(** C4 (as amended).  For every payload that [send_message] accepts, sent
    by a receiver that is not already in the [CHECKING] phase, the payload
    is written first: the trace up to the change to [CHECKING] holds, as
    its sleeps and transport writes, exactly one 50 ms sleep followed by one
    write for each chunk ([paced_writes]), the chunks being the consecutive
    slices of at most 20 bytes of the payload; no change to [CHECKING] is
    recorded in that part.  Only then, at the start of the checksum wait,
    is [state] set to [CHECKING]; nothing is written afterwards. *)
Theorem send_message_writes_before_checking data w :
  length data <= 100 ->
  state w <> CHECKING ->
  exists t1 t2,
    out (snd (send_message data w)) = out w ++ t1 ++ NewState CHECKING :: t2 /\
    outbound t1 = paced_writes (chunks 20 data) /\
    existsb sets_checking t1 = false /\
    state (snd (write data w)) <> CHECKING /\
    gatt_writes t2 = [] /\
    Forall (fun c => 0 < length c <= 20) (chunks 20 data) /\
    concat (chunks 20 data) = data.
Proof.
  intros Hlen Hst.
  destruct (write_runs data w) as (t1 & (O1 & _ & L1) & P1 & C1 & _).
  destruct (L1 Hst) as (Hst1 & _).
  set (w1 := snd (write data w)) in *.
  pose (w2 := set_state CHECKING (emit (NewState CHECKING) w1)).
  destruct (poll_checksum_trace 50 w2) as (t2 & O2 & G2).
  assert (Hsend : exists t3, out (snd (send_message data w)) =
                             out (snd (poll_checksum 50 w2)) ++ t3 /\
                             gatt_writes t3 = []).
  { unfold send_message.
    destruct (Nat.ltb_spec 100 (length data)); [lia|].
    unfold bind at 1. rewrite write_returns. fold w1.
    unfold bind at 1. rewrite wait_for_checksum_eq, update_state_eq.
    rewrite (hub_state_eqb_false CHECKING (state w1)) by congruence.
    cbn [snd]. fold w2.
    destruct (poll_checksum 50 w2) as [[r|e|] w3]; cbn [snd];
      try (exists []; now rewrite app_nil_r).
    unfold bind, log, modify. cbn [snd].
    exists [Expected (xor_fold data) r].
    destruct r as [v|]; [|split; reflexivity].
    destruct (negb (xor_fold data =? v)%N); split; reflexivity. }
  destruct Hsend as (t3 & O3 & G3).
  exists t1, (t2 ++ t3). repeat split.
  - rewrite O3, O2. subst w2. cbn [out set_state emit]. rewrite O1.
    rewrite <- !app_assoc. reflexivity.
  - exact P1.
  - exact C1.
  - exact Hst1.
  - rewrite gatt_writes_app, (uplink_gatt_writes t2 G2), G3. reflexivity.
  - apply chunks_bounds. lia.
  - apply chunks_concat. lia.
Qed.

(** ** Runs in which nothing arrives *)

Lemma quiet_tl s : quiet s -> quiet (tl s).
Proof. intros H. destruct H; [constructor|assumption]. Qed.

Lemma quiet_skipn n s : quiet s -> quiet (skipn n s).
Proof.
  revert s. induction n as [|n IH]; intros s H; [exact H|].
  destruct H; [constructor|]. simpl. auto.
Qed.

Lemma skipn_S_tl {A} n (l : list A) : skipn (S n) l = skipn n (tl l).
Proof. destruct l; [destruct n; reflexivity|reflexivity]. Qed.

Lemma suspend_quiet w :
  quiet (sched w) -> suspend w = (Returns tt, set_sched (tl (sched w)) w).
Proof.
  intros H. unfold suspend. destruct w as [b st r lf sc o]. cbn in *.
  destruct H as [|s rest Hs _]; [reflexivity|]. subst s. reflexivity.
Qed.

Lemma write_chunks_quiet cs : forall w,
  quiet (sched w) ->
  for_each cs
    (fun chunk => log (TX chunk) ;; sleep 50 ;; write_gatt_char chunk) w =
  (Returns tt,
   mkHub (buf w) (state w) (reply w) (log_file w)
         (skipn (2 * length cs) (sched w)) (out w ++ write_trace cs)).
Proof.
  induction cs as [|c cs IH]; intros w Hq.
  - cbn. rewrite app_nil_r. destruct w; reflexivity.
  - cbn [for_each]. unfold bind at 1.
    unfold bind at 1. unfold log at 1, modify. unfold bind at 1.
    rewrite sleep_eq, suspend_quiet by exact Hq.
    unfold write_gatt_char, bind, log, modify.
    rewrite suspend_quiet by (cbn; apply quiet_tl; exact Hq).
    rewrite IH by (cbn; do 2 apply quiet_tl; exact Hq).
    cbn [buf state reply log_file sched out set_sched emit].
    replace (2 * length (c :: cs)) with (S (S (2 * length cs)))
      by (cbn [length]; lia).
    rewrite !skipn_S_tl. unfold write_trace. cbn [flat_map].
    rewrite <- !app_assoc. reflexivity.
Qed.

Lemma poll_checksum_quiet n : forall w,
  quiet (sched w) -> reply w = None ->
  poll_checksum n w =
  (Raises (TimeoutError "Hub did not return checksum"),
   mkHub (buf w) (state w) None (log_file w) (skipn n (sched w))
         (out w ++ repeat (Sleep 10) n)).
Proof.
  induction n as [|n IH]; intros w Hq Hr.
  - cbn. rewrite app_nil_r. destruct w. cbn in Hr. subst. reflexivity.
  - rewrite poll_checksum_S, sleep_eq, suspend_quiet by exact Hq.
    cbv zeta. cbn [snd reply set_sched emit]. rewrite Hr.
    rewrite IH by (cbn; first [apply quiet_tl; assumption|assumption]).
    cbn [buf state reply log_file sched out set_sched emit].
    rewrite skipn_S_tl. cbn [repeat]. rewrite <- app_assoc. reflexivity.
Qed.

(** C3.  When nothing arrives while a message is sent, [send_message]
    writes the payload, enters [CHECKING], sleeps exactly 50 times for
    10 ms and then raises [TimeoutError] ("Hub did not return checksum").
    The state it leaves behind is [CHECKING]: the timeout path does not go
    back to [IDLE] as the path that receives a reply does. *)
Theorem checksum_timeout_after_50_polls data w :
  length data <= 100 ->
  quiet (sched w) ->
  reply w = None ->
  state w <> CHECKING ->
  send_message data w =
  (Raises (TimeoutError "Hub did not return checksum"),
   mkHub (buf w) CHECKING None (log_file w)
         (skipn (2 * length (chunks 20 data) + 50) (sched w))
         (out w ++ write_trace (chunks 20 data)
                ++ NewState CHECKING :: repeat (Sleep 10) 50)).
Proof.
  intros Hlen Hq Hr Hst. unfold send_message.
  destruct (Nat.ltb_spec 100 (length data)); [lia|].
  unfold bind at 1. unfold write. rewrite write_chunks_quiet by exact Hq.
  unfold bind at 1. rewrite wait_for_checksum_eq, update_state_eq.
  cbn [state]. rewrite (hub_state_eqb_false CHECKING (state w)) by congruence.
  cbn [snd]. rewrite poll_checksum_quiet;
    [|cbn; apply quiet_skipn; exact Hq|cbn; exact Hr].
  cbn [buf state reply log_file sched out set_state emit].
  rewrite skipn_skipn, <- !app_assoc.
  replace (50 + 2 * length (chunks 20 data))
    with (2 * length (chunks 20 data) + 50) by lia.
  reflexivity.
Qed.

(** ** The checksum handshake *)

Lemma poll_checksum_wait q : forall n w rest,
  quiet q -> reply w = None -> sched w = q ++ rest ->
  poll_checksum (length q + n) w =
  poll_checksum n
    (mkHub (buf w) (state w) None (log_file w) rest
           (out w ++ repeat (Sleep 10) (length q))).
Proof.
  induction q as [|s q IH]; intros n w rest Hq Hr Hs.
  - cbn. rewrite app_nil_r. destruct w. cbn in *. subst. reflexivity.
  - inversion Hq as [|s' q' Hs' Hq']; subst.
    cbn [length Nat.add]. rewrite poll_checksum_S, sleep_eq.
    rewrite (suspend_cons _ [] (q ++ rest)) by (cbn; exact Hs).
    cbv zeta. cbn [snd deliver fold_left reply set_sched emit]. rewrite Hr.
    rewrite (IH n _ rest) by (assumption || reflexivity).
    cbn [buf state reply log_file sched out set_sched emit repeat].
    rewrite <- app_assoc. reflexivity.
Qed.

Lemma run_callback_notify_checking w data :
  state w = CHECKING ->
  state (run_callback w (Notify data)) = CHECKING /\
  sched (run_callback w (Notify data)) = sched w.
Proof.
  intros H. unfold run_callback. cbn [callback].
  unfold update_data_buffer. step. rewrite H. cbn.
  destruct (last_byte data); cbn; auto.
Qed.

Lemma deliver_notify_checking evs : forall w,
  Forall is_notify evs -> state w = CHECKING ->
  state (deliver evs w) = CHECKING /\ sched (deliver evs w) = sched w.
Proof.
  unfold deliver.
  induction evs as [|i evs IH]; intros w Hn Hc; [auto|].
  inversion Hn as [|i' evs' (data & ->) Hn']; subst. cbn [fold_left].
  destruct (run_callback_notify_checking w data Hc) as (H1 & H2).
  destruct (IH _ Hn' H1) as (H3 & H4). split; congruence.
Qed.

Lemma deliver_app s1 s2 w : deliver (s1 ++ s2) w = deliver s2 (deliver s1 w).
Proof. apply fold_left_app. Qed.

(** The reply arrives in the slot at the head of the schedule. *)
Lemma poll_checksum_reply n w evs i c rest :
  state w = CHECKING ->
  Forall is_notify evs ->
  sched w = (evs ++ [Notify (i ++ [c])]) :: rest ->
  exists w',
    poll_checksum (S n) w = (Returns (Some (Byte.to_N c)), w') /\
    state w' = IDLE /\ reply w' = None /\ sched w' = rest.
Proof.
  intros Hc Hn Hs. rewrite poll_checksum_S, sleep_eq.
  rewrite (suspend_cons _ _ rest) by (cbn; exact Hs).
  cbv zeta. cbn [snd]. rewrite deliver_app.
  set (w0 := set_sched rest (emit (Sleep 10) w)).
  destruct (deliver_notify_checking evs w0 Hn Hc) as (H1 & H2).
  set (w1 := deliver evs w0) in *.
  cbn [deliver fold_left]. unfold run_callback. cbn [callback].
  rewrite update_data_buffer_checking by exact H1.
  cbn [reply emit set_reply].
  eexists. split; [reflexivity|].
  rewrite update_state_state.
  match goal with
  | |- _ /\ reply (snd (update_state IDLE ?x)) = _ /\ _ =>
      destruct (update_state_frame IDLE x) as (_ & -> & _ & ->)
  end.
  cbn. auto.
Qed.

**What to work on**
Lines containing the word "replace" must be found in the data above and copied.

**Answer space**
    replace (2 * length (c :: cs)) with (S (S (2 * length cs)))
  replace (50 + 2 * length (chunks 20 data))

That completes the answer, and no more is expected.